Many new goods and services are expensive to design, but once they work, they can be copied at very low or zero cost. That means they tend to contribute little to measured output even if their impact on consumer welfare is very large. Economic assessment based on aggregates such as gross domestic product will become increasingly misleading, as innovation accelerates. Dealing with altogether new goods and services was not what these numbers were designed for, despite heroic efforts by Bureau of Labor Statistics statisticians.

We measure GDP because we can, and because it gives us a good indication of very short-run variations in economic activity. But it is only a measure of “currently produced goods and services”. That is, GDP measures the new products or services provided in a specific window of time (e.g. the 3rd quarter of 2014, or all of 2013). If all the effort in producing a new product comes in development, but it is then copied for free, this means that there is a one-time contribution to GDP in the year it was developed, and then nothing afterwards.
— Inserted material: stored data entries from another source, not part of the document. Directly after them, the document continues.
(* ===== verification/SockRpc.v ===== *)
(** * tester1/sockrpc, testsrv.go, testclnt.go, annotator.go

    Tester and daemons call each other over UNIX sockets: an RPC is a
    labrpc dispatch at the other end of a multiplexed connection.  The
    file puts [LabGob], [Demux] and [LabRpc] together: what an
    [RPCMarshall] that returns true returned, that a call a daemon's
    server makes through its forwarding ends is the call on the tester's
    network, and that annotations posted by a daemon are the tester's. *)

From Stdlib Require Import Ascii.
From S2P Require Import Prelude Json LabGob LabRpc Demux Annotation.

(** ** sockrpc/rpcclnt.go, rpcsrv.go *)

Record RPCArgs := mkRPCArgs { RPC_Method : string; RPC_Args : string }.

Definition SockName (endName : string) : string := "/tmp/6.5840-" +:+ endName.

(** [dial] tries 100 times; [conn] says how each [net.Dial] ends. *)
Fixpoint dial_loop {C} (tries : nat) (i : nat) (conn : nat → C + string) (last : option string)
    : C + option string :=
  match tries with
  | O => inr last
  | S tries' =>
      match conn i with
      | inl c => inl c
      | inr err => dial_loop tries' (S i) conn (Some err)
      end
  end.

Definition MAXRETRY : nat := 100.
Definition dial {C} (conn : nat → C + string) : C + option string :=
  dial_loop MAXRETRY 0 conn None.

(** [getDmx] exits when [dial] fails. *)
Definition getDmx {C} (conn : nat → C + string) : outcome C :=
  match dial conn with
  | inl c => Ret c
  | inr _ => Fatal "Dial err"
  end.

Section sockrpc.
Context `{!Gob RPCArgs}.

(** The bytes that [RPC] hands to [SendReceive] ... *)
Definition RPC_request (method args : string) : string := Marshall (mkRPCArgs method args).

(** ... and what it makes of the answer. *)
Definition RPCClnt__RPC (r : reply) : string * bool :=
  match rep_err r with
  | Some _ => ("", false)
  | None => (rep r, rep_ok r)
  end.

(** [RPCMarshall]: the reply when it returns true. *)
Definition RPCClnt__RPCMarshall {A} `{!Gob A} (r : reply) : outcome (option A) :=
  let '(b, ok) := RPCClnt__RPC r in
  if negb ok then Ret None else let! a := Unmarshall b in Ret (Some a).

Context {St : Type}.

Definition NewRPCSrv : Server St := MakeServer.
Definition RPCSrv__AddService (rpcs : Server St) (svc : Service St) : Server St :=
  Server__AddService rpcs svc.

Definition RPCSrv__ServeRequest (rpcs : Server St) (st : St) (clntEnd b : string)
    : outcome (Server St * St * (string * bool)) :=
  let! req := Unmarshall b in
  Server__Dispatch rpcs st (RPC_Method req) clntEnd (RPC_Args req).

(** The server of a connection, as [Demux] sees it: it may be in any
    state when it serves a request, with the services it was given. *)
Definition serves (rpcs : Server St) (clntEnd b : string) (r : string * bool) : Prop :=
  ∃ rs st rs' st', services rs = services rpcs ∧ dispatchf rs = dispatchf rpcs ∧
    RPCSrv__ServeRequest rs st clntEnd b = Ret (rs', st', r).

(** ** Lemmas *)

Lemma dial_loop_spec {C} tries i (conn : nat → C + string) last :
  match dial_loop tries i conn last with
  | inl c => ∃ j, (i ≤ j < i + tries)%nat ∧ conn j = inl c ∧
      ∀ k, (i ≤ k < j)%nat → ∃ e, conn k = inr e
  | inr e => (∀ k, (i ≤ k < i + tries)%nat → ∃ e, conn k = inr e) ∧
      (tries = 0%nat → e = last) ∧
      (tries ≠ 0%nat → ∃ e0, e = Some e0 ∧ conn (i + tries - 1)%nat = inr e0)
  end.
Proof.
  revert i last. induction tries as [|tries IH]; intros i last; simpl.
  { split_and!; [lia|done|done]. }
  destruct (conn i) as [c|err] eqn:Ei; [exists i; split_and!; [lia|lia|done|lia]|].
  specialize (IH (S i) (Some err)). destruct (dial_loop tries (S i) conn (Some err)) as [c|e].
  - destruct IH as (j & Hj & Hc & Hk). exists j. split_and!; [lia|lia|done|].
    intros k Hki. destruct (decide (k = i)) as [->|]; [eauto|]. apply Hk. lia.
  - destruct IH as (Hk & H0 & H1). split_and!; [|done|].
    + intros k Hki. destruct (decide (k = i)) as [->|]; [eauto|]. apply Hk. lia.
    + intros _. destruct (decide (tries = 0%nat)) as [->|Hne].
      * exists err. split; [by apply H0|]. by replace (i + 1 - 1)%nat with i by lia.
      * destruct (H1 Hne) as (e0 & -> & He). exists e0. split; [done|].
        by replace (i + S tries - 1)%nat with (S i + tries - 1)%nat by lia.
Qed.

(** [dial] gives up after exactly 100 attempts: it returns the first
    connection made within them, and otherwise the error of the last
    attempt, on which [getDmx] exits the process. *)
Theorem dial_bounded {C} (conn : nat → C + string) :
  match dial conn with
  | inl c => getDmx conn = Ret c ∧ ∃ j, (j < 100)%nat ∧ conn j = inl c ∧
      ∀ k, (k < j)%nat → ∃ e, conn k = inr e
  | inr e => getDmx conn = Fatal "Dial err" ∧ (∀ k, (k < 100)%nat → ∃ e, conn k = inr e) ∧
      ∃ e0, e = Some e0 ∧ conn 99%nat = inr e0
  end.
Proof.
  pose proof (dial_loop_spec MAXRETRY 0 conn None) as Hs. unfold getDmx, dial in *.
  destruct (dial_loop MAXRETRY 0 conn None) as [c|e].
  - destruct Hs as (j & Hj & Hc & Hk). split; [done|]. exists j. unfold MAXRETRY in *.
    split_and!; [lia|done|]. intros k ?. apply Hk. lia.
  - destruct Hs as (Hk & _ & H1). unfold MAXRETRY in *. split; [done|].
    split; [intros k ?; apply Hk; lia|]. by apply H1.
Qed.

(** A request that names a method of a service is run by that method. *)
Lemma ServeRequest_run rs st clntEnd svcname meth (ms : list (method St)) args rs' st' b ok :
  NoDup (m_name <$> ms) → no_dot meth →
  services rs !! svcname = Some (MakeService svcname ms) → dispatchf rs = None →
  RPCSrv__ServeRequest rs st clntEnd (RPC_request (svcname +:+ String "." meth) args) =
    Ret (rs', st', (b, ok)) →
  ok = true ∧ ∃ m, m ∈ ms ∧ suitable m = true ∧ m_name m = meth ∧ m_func m st args = Ret (st', b).
Proof.
  intros Hnd Hdot Hsvc Hd. unfold RPCSrv__ServeRequest, RPC_request. rewrite Unmarshall_Marshall.
  cbn [obind RPC_Method RPC_Args]. unfold Server__Dispatch, Server__dispatch. cbn [req_svcMeth].
  rewrite split_method_app by done. cbn [obind]. rewrite Hd, Hsvc. unfold Service__dispatch.
  destruct (svc_methods (MakeService svcname ms) !! meth) as [m|] eqn:Em; [|done].
  cbn [req_args]. destruct (m_func m st args) as [[st1 b1]| |] eqn:Ef; [|done..].
  cbn. intros [= <- <- <- <-]. split; [done|]. apply MakeService_lookup in Em as (? & ? & ?); [|done].
  by exists m.
Qed.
Things like refrigerators, Diet Coke, and cars contribute to GDP every period because we have to make new versions of them over and over again. But in one sense that is a bug, not a feature. Imagine if, having invented Diet Coke, you could make copies for free. That would lower GDP, as Coca-Cola would drop to essentially zero revenue from here forward. But it’s demonstrably better, right? Free Diet Coke? Where do I put in the IV line?

Diet Coke is a good example here. Let’s say that you could replicate the physical inputs of Diet Coke for free, but that Coca-Cola still owned the recipe, and you had to pay them to use it. This would still lower GDP, as Coca-Cola would no longer be earning anything from the physical production of Diet Coke, only from renting out the recipe each time you wanted a Diet Coke. This is still a win, even though GDP goes down. Lots of current innovations are like making Diet Coke for free, but owning the recipe. They are worthwhile despite the fact that they do not necessarily contribute much to GDP, and might even detract from it.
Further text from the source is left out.